Что ощущает человек когда в него попадает пуля? В моём случае лишь лёгкий толчок в грудь и красное пятно расплывающееся на футболке. 9 миллиметров меди и свинца вошли в сантиметре от сердца и пробив насквозь лёгкое вышли с другой стороны. Второе попадание в руку я по началу вовсе не заметил. Боль пришла гораздо позже. По странному стечению обстоятельств у того, кто хотел меня добить заклинило пистолет и всё ограничилось пинками в голову и корпус. Меня отволокли на улицу и оставили в покое на некоторое время. С каждой секундой становилось всё труднее дышать, из груди доносились хрипы и треск, а подо мной уже образовалась лужа крови. Скорая прибыла вместе с милицейским подкреплением. Бойцы беркута в чёрной форме повалили на землю моего отца, который сидел рядом в наручниках и принялись избивать. Я хотел что-то закричать, но не мог. Врач поставил мне капельницу и попросил подержать ёмкость с лекарствами одного из стоявших рядом. Тот шагнул в сторону со словами "Пусть сдохнет". Другой, оказавшийся впоследствии полковником милиции, взял капельницу и произнёс "Обязательно, только пусть сначала даст показания". Меня куда-то понесли и на время реальность исчезла.
Возвращение в этот мир было довольно болезненным. В горле трубка аппарата искусственной вентиляции лёгких. Сказать ничего не выходит, пошевелиться тоже. Руки и ноги прикованы к кровати. Остаётся только вращать глазами да пытаться понять где я и что со мной. Реанимационная палата после двух суток в коме. Жара, духота, из живота и боков торчат какие-то трубочки. Видения, в которых меня давило стенами и даже через наркоз ощущение, что внутри кто-то ковыряется. Профессор, который делал операцию позже скажет, что мне повезло. Пуля не задела сердце и прошла между рёбрами. Через некоторое время кто-то заметит, что я открыл глаза и меня отключили от аппарата. Первый допрос произойдёт прямо в реанимации. Ещё плохо соображая я говорил следователю, что ничего не помню. Его это очень злило и он обещал вылечить мне память.

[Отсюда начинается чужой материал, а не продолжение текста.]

Fixpoint parse_call (fuel : nat) (c : Call) (depth : nat) (ts : list Token) : Parsed :=
  match fuel with
  | O => None
  | S fuel =>
      let self := parse_call fuel in
      match c with
      | ParseOr => parse_or self depth ts
      | OrLoop lhs => or_loop self lhs depth ts
      | ParseAnd => parse_and self depth ts
      | AndLoop lhs => and_loop self lhs depth ts
      | ParseNot => parse_not self depth ts
      | ParsePrimary => parse_primary self depth ts
      end
  end.

(** Fuel that covers any call on the tokens. *)
Definition PARSE_FUEL (ts : list Token) : nat := 8 * length ts + 8.

(** [char::is_whitespace] *)
Definition is_whitespace (c : Z) : bool :=
  ((9 <=? c) && (c <=? 13)) || (c =? 32) || (c =? 0x85) || (c =? 0xA0) || (c =? 0x1680) ||
  ((0x2000 <=? c) && (c <=? 0x200A)) || (c =? 0x2028) || (c =? 0x2029) || (c =? 0x202F) ||
  (c =? 0x205F) || (c =? 0x3000).

Definition parse (input : text) : result Filter PubSubError :=
  if MAX_FILTER_BYTES <? str_len input then Err InvalidArgument
  else if forallb is_whitespace input then Ok always
  else
    match lex input with
    | Err e => Err e
    | Ok tokens =>
        match parse_call (PARSE_FUEL tokens) ParseOr 0 tokens with
        | Some (Ok (e, [])) => Ok {| filter_root := Some e; filter_source := input |}
        | Some (Ok (_, _ :: _)) => Err InvalidArgument
        | Some (Err e) => Err e
        | None => Err InvalidArgument (* not reached: the fuel covers every input *)
        end
    end.

(** An input written with single quotes for the double ones. *)
Definition quoted (s : string) : text := map (fun c => if c =? 39 then QUOTE else c) (chars s).

Definition run_filter (s : string) (attrs : list (string * string)) : option bool :=
  match parse (quoted s) with
  | Ok f => Some (matches f (list_to_map (map (fun '(k, v) => (chars k, chars v)) attrs)))
  | Err _ => None
  end.

Example filter_ex :
  run_filter "attributes:a AND NOT attributes.b = 'x' OR hasPrefix(attributes.'c.d', 'p')" [("a", "1"); ("b", "y")] = Some true /\
  run_filter "not (attributes:a or attributes:b)" [("b", "")] = Some false /\
  run_filter "attributes.a != '1'" [] = Some true /\
  run_filter "  " [] = Some true /\
  run_filter "attributes:a attributes:b" [] = None.
Proof. vm_compute. repeat split. Qed.

(** ** The fuel covers every input *)

Definition rank (c : Call) : nat :=
  match c with ParsePrimary => 0 | ParseNot => 1 | AndLoop _ => 2 | ParseAnd => 3 | OrLoop _ => 4 | ParseOr => 5 end.

(** A call consumes a token, a loop may consume none. *)
Definition consumes (c : Call) (ts rest : list Token) : Prop :=
  match c with
  | OrLoop _ | AndLoop _ => (length rest <= length ts)%nat
  | _ => (length rest < length ts)%nat
  end.

Lemma eat_keyword_Some kw ts rest : eat_keyword kw ts = Some rest <->
  exists w, ts = Ident w :: rest /\ eq_ignore_ascii_case w kw = true.
Proof.
  unfold eat_keyword. split.
  - destruct ts as [|[w| | | | | | | | |] ts]; try done. destruct (eq_ignore_ascii_case w kw) eqn:Hw; [|done].
    intros [= <-]. by exists w.
  - intros (w & -> & ->). done.
Qed.

Lemma parse_attribute_term_spec ts e rest :
  parse_attribute_term ts = Some (Ok (e, rest)) <->
  exists key k, attr_key key = Some k /\
    ((ts = Colon :: key :: rest /\ e = EHas k) \/
     (exists v, ts = Dot :: key :: Equal :: Str v :: rest /\ e = EEq k v) \/
     (exists v, ts = Dot :: key :: NotEqual :: Str v :: rest /\ e = ENe k v)).
Proof.
  split.
  - unfold parse_attribute_term, parse_ok, parse_err. intros H.
    repeat (case_match; simplify_eq; try done); eexists _, _; (split; [eassumption|]); eauto 6.
  - intros (key & k & Hk & [[-> ->]|[[v [-> ->]]|[v [-> ->]]]]); cbn [parse_attribute_term]; by rewrite Hk.
Qed.
(* ===== verification/PsPull.v ===== *)
(** * Pub/Sub delivery

    Models the delivery state machine of a subscription, of
    [crates/fireemu-core-pubsub/src/subscription.rs]: observing, lease expiry, pulls with
    dead-letter forwarding, acknowledgements, deadline changes and seeks.  The closure that
    draws acknowledgement ids is the function of the number of draws, the admission check a
    predicate. *)
From S2P Require Import Prelude Time Text PsName PsFilter PsMessage PsSubscription.

(** ** Observing *)

(** [self.entries[self.first_unacked..]] *)
Definition unacked_slice (s : SubscriptionState) : option (list Entry) :=
  if (first_unacked s <=? length (entries s))%nat then Some (drop (first_unacked s) (entries s)) else None.

Definition has_pending (s : SubscriptionState) (now : LogicalInstant) : option bool :=
  es ← unacked_slice s;
  Some (existsb (fun e =>
    match state e with
    | Outstanding _ _ => true
    | Available available_at => available_at <=? now
    | Acked | ForwardPending => false
    end) es).

(** [Iterator::min] *)
Definition min_instant (l : list LogicalInstant) : option LogicalInstant :=
  match l with [] => None | x :: l => Some (fold_left Z.min l x) end.

Definition entry_key (e : Entry) : text := ordering_key (message (value (stored e))).
(* ===== verification/PsLog.v ===== *)
(** * The log of a subscription

    The invariant of a subscription's state ([PsSubscription]): its first unacknowledged
    entry, its table of leases and its retained bytes are those of its log, which stays
    within the limits.  Every operation preserves it, and under it no operation panics. *)
From S2P Require Import Prelude Time Text PsName PsFilter PsMessage PsSubscription PsPull.

(** ** The indexes of the log *)

Definition outstanding_ok (es : list Entry) (o : gmap text nat) : Prop :=
  forall id i, o !! id = Some i <-> exists e d, es !! i = Some e /\ state e = Outstanding id d.

Definition total_bytes (es : list Entry) : Z := foldr Z.add 0 (map entry_bytes es).
#[global] Arguments total_bytes : simpl never.

(** What holds between the steps of a loop, ... *)
Record sub_lax (s : SubscriptionState) : Prop := {
  lax_first : (first_unacked s <= leading_acked (entries s))%nat;
  lax_outstanding : outstanding_ok (entries s) (outstanding s);
  lax_bytes : retained_bytes s = total_bytes (entries s);
  lax_max_bytes : retained_bytes s <= MAX_RETAINED_BYTES_PER_SUB;
  lax_max_entries : Z.of_nat (length (entries s)) <= MAX_RETAINED_PER_SUB;
  lax_attempts : Forall (fun e => fits u32 (delivery_attempt e)) (entries s);
}.

(** ... and between operations. *)
Record sub_wf (s : SubscriptionState) : Prop := {
  wf_lax : sub_lax s;
  wf_first : first_unacked s = leading_acked (entries s);
}.

Lemma message_bytes_bounds m : fits usize (message_bytes m).
Proof. unfold message_bytes. apply saturating_fits. done. Qed.

Lemma total_bytes_nonneg es : 0 <= total_bytes es.
Proof.
  induction es as [|e es IH]; [done|]. change (total_bytes (e :: es)) with (entry_bytes e + total_bytes es).
  pose proof (message_bytes_bounds (value (stored e))). unfold entry_bytes. int_lia.
Qed.

Lemma total_bytes_app es es' : total_bytes (es ++ es') = total_bytes es + total_bytes es'.
Proof.
  induction es as [|e es IH]; [done|]. change (total_bytes ((e :: es) ++ es')) with (entry_bytes e + total_bytes (es ++ es')).
  rewrite IH. change (total_bytes (e :: es)) with (entry_bytes e + total_bytes es). lia.
Qed.

Lemma total_bytes_map (f : Entry -> Entry) es : (forall e, stored (f e) = stored e) -> total_bytes (map f es) = total_bytes es.
Proof.
  intros Hf. unfold total_bytes. rewrite map_map. f_equal. apply map_ext. intros e. unfold entry_bytes. by rewrite Hf.
Qed.

Lemma total_bytes_insert es i e e' :
  es !! i = Some e -> stored e' = stored e -> total_bytes (<[i := e']> es) = total_bytes es.
Proof.
  intros Hi Hs. rewrite insert_take_drop by (by eapply lookup_lt_Some). rewrite <- (take_drop_middle es i e Hi) at 3.
  rewrite !total_bytes_app. f_equal. unfold total_bytes. cbn. unfold entry_bytes. by rewrite Hs.
Qed.

Lemma leading_le es : (leading_acked es <= length es)%nat.
Proof. induction es as [|e es IH]; cbn; [lia|]. destruct (is_acked (state e)); lia. Qed.

Lemma leading_spec es : (forall i e, es !! i = Some e -> (i < leading_acked es)%nat -> is_acked (state e) = true) /\
  (forall e, es !! leading_acked es = Some e -> is_acked (state e) = false).
Proof.
  induction es as [|e es [IH1 IH2]]; [split; [intros i x ?; done|done]|]. cbn [leading_acked].
  destruct (is_acked (state e)) eqn:He.
  - split; [|exact IH2]. intros [|i] x; cbn; [by intros [= <-]|]. intros Hi Hlt. apply (IH1 i); [done|lia].
  - split; [intros i x _ Hlt; lia|]. by intros x [= <-].
Qed.

(** The first unacknowledged entry, by the flags of the entries only. *)
Lemma leading_map (f : Entry -> Entry) es :
  (forall e, e ∈ es -> is_acked (state (f e)) = is_acked (state e)) -> leading_acked (map f es) = leading_acked es.
Proof.
  induction es as [|e es IH]; intros Hf; [done|]. cbn. rewrite Hf by by left.
  destruct (is_acked (state e)); [|done]. f_equal. apply IH. intros x Hx. apply Hf. by right.
Qed.
(* ===== verification/PsDelivery.v ===== *)
(** * Delivery

    What a Pub/Sub subscription ([PsSubscription]) promises of the messages of its log:
    ordered keys are delivered in order, unacknowledged messages come back, attempts
    stay within the dead-letter policy, acknowledgements and snapshots act on exactly
    the entries they name, and an admitted batch is stored whole. *)
From S2P Require Import Prelude Time Text PsName PsFilter PsMessage PsSubscription PsPull PsLog.

(** ** The selection loop and ordering keys *)

Lemma insert_key_mono (c : SubscriptionConfig) (e : Entry) (ks : gset text) (k : text) : k ∈ ks -> k ∈ insert_key c e ks.
Proof. unfold insert_key. destruct (holds_key c e); set_solver. Qed.

Lemma insert_key_own (c : SubscriptionConfig) (e : Entry) (ks : gset text) : holds_key c e = true -> entry_key e ∈ insert_key c e ks.
Proof. unfold insert_key. intros ->. set_solver. Qed.

Lemma chosen_from_lt p es i fwd l j : chosen_from p es i fwd l -> j ∈ l -> (i <= j)%nat.
Proof. intros [_ Hf] Hj. eapply Forall_forall in Hj; [|exact Hf]. by destruct Hj as (e & [Hle _] & _). Qed.

(** An entry whose key is blocked is neither delivered nor forwarded. *)
Lemma select_blocked (p : PullPlan) (es : list Entry) : forall (i : nat) (blocked emitted : gset text) (ch : nat) (sel fwd : list nat) (k : nat) (e : Entry),
  select p es i blocked emitted ch = (sel, fwd) -> entry_at es i k e -> holds_key (plan_config p) e = true ->
  entry_key e ∈ blocked -> (k ∉ sel) /\ (k ∉ fwd).
Proof.
  induction es as [|x es IH]; intros i b em ch sel fwd k e Hsel Hk Hh Hb; [by destruct Hk as [_ ?]|].
  cbn [select] in Hsel. destruct (_ <=? _)%nat; [injection Hsel as <- <-; split; apply not_elem_of_nil|].
  assert (Hnext : forall b' em' ch' s f, select p es (S i) b' em' ch' = (s, f) -> (k = i \/ entry_key e ∈ b') -> (k ∉ s) /\ (k ∉ f)).
  { intros b' em' ch' s f Hs Hc. destruct (select_spec _ _ _ _ _ _ _ _ Hs) as [Hcs Hcf].
    destruct (entry_at_inv _ _ _ _ _ Hk) as [[-> _]|Hk'].
    - split; intros Hin; [eapply chosen_from_lt in Hin; [|exact Hcs]|eapply chosen_from_lt in Hin; [|exact Hcf]]; lia.
    - destruct Hc as [-> |Hc]; [destruct Hk' as [? _]; lia|]. by eapply IH. }
  destruct (is_acked (state x)); [by eapply Hnext; [exact Hsel|right]|].
  destruct (unkeyed_only p && _); [by eapply Hnext; [exact Hsel|right]|].
  destruct (holds_key (plan_config p) x && bool_decide (entry_key x ∈ b)) eqn:Hbx; [by eapply Hnext; [exact Hsel|right]|].
  assert (Hki : k <> i).
  { intros ->. destruct (entry_at_inv _ _ _ _ _ Hk) as [[_ ->]|[? _]]; [|lia]. rewrite Hh, bool_decide_true in Hbx by done. done. }
  assert (Hmono : forall x, entry_key e ∈ insert_key (plan_config p) x b) by (intros y; by apply insert_key_mono).
  destruct (is_available x (plan_now p)); cbn [negb] in Hsel; [|eapply Hnext; [exact Hsel|by right]].
  destruct (exhausted _ x).
  - destruct (holds_key _ x && bool_decide (entry_key x ∈ em)); [eapply Hnext; [exact Hsel|by right]|].
    destruct (select p es _ _ _ _) as [s f] eqn:Hs. injection Hsel as <- <-.
    destruct (Hnext _ _ _ _ _ Hs) as [H1 H2]; [by right|]. split; [done|]. by apply not_elem_of_cons.
  - destruct (select p es _ _ _ _) as [s f] eqn:Hs. injection Hsel as <- <-.
    destruct (Hnext _ _ _ _ _ Hs) as [H1 H2]; [right; by destruct (_ || _)|]. split; [|done]. by apply not_elem_of_cons.
Qed.

(** Of two unacknowledged entries with one key, the later is delivered only with the earlier. *)
Lemma select_in_order (p : PullPlan) (es : list Entry) : forall (i : nat) (blocked emitted : gset text) (ch : nat) (sel fwd : list nat) (j k : nat) (ej ek : Entry),
  select p es i blocked emitted ch = (sel, fwd) -> entry_at es i j ej -> entry_at es i k ek -> (j < k)%nat ->
  enable_message_ordering (plan_config p) = true -> entry_key ek <> [] -> entry_key ej = entry_key ek ->
  is_acked (state ej) = false -> k ∈ sel -> j ∈ sel.
Proof.
  induction es as [|x es IH]; intros i b em ch sel fwd j k ej ek Hsel Hj Hk Hjk Hord Hkey Heq Ha Hin; [by destruct Hk as [_ ?]|].
  assert (Hh : forall e, entry_key e = entry_key ek -> holds_key (plan_config p) e = true).
  { intros e He. unfold holds_key. rewrite Hord, He, bool_decide_false by done. done. }
  destruct (select_spec _ _ _ _ _ _ _ _ Hsel) as [[_ Hcs] _].
  assert (Hun : unkeyed_only p && negb (bool_decide (entry_key ek = [])) = false).
  { eapply Forall_forall in Hin; [|exact Hcs]. destruct Hin as (e & [_ He] & _ & Hu & _). destruct Hk as [_ Hk]. rewrite He in Hk. injection Hk as ->. exact Hu. }
  rewrite <- Heq in Hun. destruct (entry_at_inv _ _ _ _ _ Hk) as [[-> _]|Hk']; [destruct Hj as [? _]; lia|].
  cbn [select] in Hsel. destruct (_ <=? _)%nat; [injection Hsel as <- <-; by apply not_elem_of_nil in Hin|].
  assert (Hout : forall b' em' ch' s f, select p es (S i) b' em' ch' = (s, f) -> entry_key ek ∈ b' -> k ∉ s).
  { intros b' em' ch' s f Hs Hb. by destruct (select_blocked p es (S i) b' em' ch' s f k ek Hs Hk' (Hh ek eq_refl) Hb). }
  destruct (entry_at_inv _ _ _ _ _ Hj) as [[-> <-]|Hj'].
  - rewrite Ha, Hun in Hsel. rewrite (Hh _ Heq) in Hsel. cbn [andb] in Hsel.
    assert (Hown : forall ks : gset text, entry_key ek ∈ insert_key (plan_config p) ej ks) by (intros ks; rewrite <- Heq; by apply insert_key_own, Hh).
    destruct (bool_decide (entry_key ej ∈ b)) eqn:Hb; [apply bool_decide_eq_true in Hb; exfalso; eapply Hout; [exact Hsel|by rewrite <- Heq|done]|].
    destruct (is_available ej (plan_now p)); cbn [negb] in Hsel; [|exfalso; by eapply Hout].
    destruct (exhausted _ ej); [|destruct (select p es _ _ _ _) as [s f]; injection Hsel as <- <-; by left].
    destruct (bool_decide (entry_key ej ∈ em)); [exfalso; by eapply Hout|]. destruct (select p es _ _ _ _) as [s f] eqn:Hs. injection Hsel as <- <-. exfalso; by eapply Hout.
  - assert (Hnext : forall b' em' ch' f, select p es (S i) b' em' ch' = (sel, f) -> j ∈ sel) by (intros b' em' ch' f Hs; by apply (IH (S i) b' em' ch' sel f j k ej ek)).
    destruct (is_acked (state x)); [by eapply Hnext|]. destruct (unkeyed_only p && _); [by eapply Hnext|].
    destruct (holds_key (plan_config p) x && _); [by eapply Hnext|]. destruct (negb _); [by eapply Hnext|].
    destruct (exhausted _ x).
    + destruct (holds_key _ x && _); [by eapply Hnext|]. destruct (select p es _ _ _ _) as [s f] eqn:Hs. injection Hsel as <- <-. by eapply Hnext.
    + destruct (select p es _ _ _ _) as [s f] eqn:Hs. injection Hsel as <- <-.
      apply elem_of_cons in Hin as [-> |Hin]; [destruct Hk' as [? _]; lia|]. right. by eapply (IH (S i) _ _ _ s f j k ej ek).
Qed.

Как только меня выписали из реанимации в обычную палату я понял, что означали эти обещания. Оперативники в гражданском и конвой из беркута вывозили в пустую палату и требовали признаний. А когда их не было били по голове дубинками и книгами. Давили на послеоперационные шрамы. Вешали на наручниках застегнув руки назад. Не давали есть, будили как только я пробовал заснуть. Иногда они даже не удосуживались выездом в пустую палату, а всё делали при людях, которые лежали на соседних койках и молча отворачивались со страхом в глазах. В один из таких дней врачи выгнали оперов из палаты со словами "Мы не для того его спасали, чтоб вы тут убили". Временами, когда конвой отвлекался мне удавалось выпросить укол обезбаливающего. Но в целом меня хватило не на долго.
Примерно через неделю я пытался зубами вырвать пробку катетера на шее, но не достал. Слышал из разговоров врачей, что если туда попадёт воздух, то я умру. Смерть тогда казалась не самым плохим вариантом. Дней через десять я согласился со всем, что от меня хотели и стал подписывать бумаги не глядя. Каждый раз меня обвиняли в чём-то новом. То в подготовке покушения на Путина и Януковича, то в нападениях на инкассаторов. Под конец остановились на том, что я с неизвестными лицами грабил банки и тратил деньги неизвестно куда. Даже сказали произнести признания на камеру. Мне было без разницы, я соглашался на всё, лишь бы оставили в покое. Потерпевшие по моему делу лежали на том же этаже, но в люксовой палате. Иногда они заходили посмотреть на меня и ехидно смеялись. Некоторые смены конвоя фотографировали меня на телефоны и глумились, некоторые относились равнодушно. С одной из смен удалось найти общий язык и они сказали, что я зря долго не соглашался подписывать признания, всё равно сломали бы. От них удалось узнать, что пока я был в коме приезжал министр Могилёв. Потерпевшим он выдал медали, а на меня посмотрел и сказал, что если выживу он даёт зелёную. Разрешение на применение любых методов. А кто-то из врачей выдал справку, что допросы проводить можно и отрицал перед журналистами факт пыток. Были и редкие лучи солнца в этом тёмном царстве. Некоторые медсёстры меня тайком кормили. С соседями по палате запрещали разговаривать, но один парень лежавший на соседней койке после падения с высоты запрет нарушил. Когда конвой не видел он однажды достал телефон и дал позвонить маме. 30 дней это не так уж много, но этот месяц был самым длинным в моей жизни.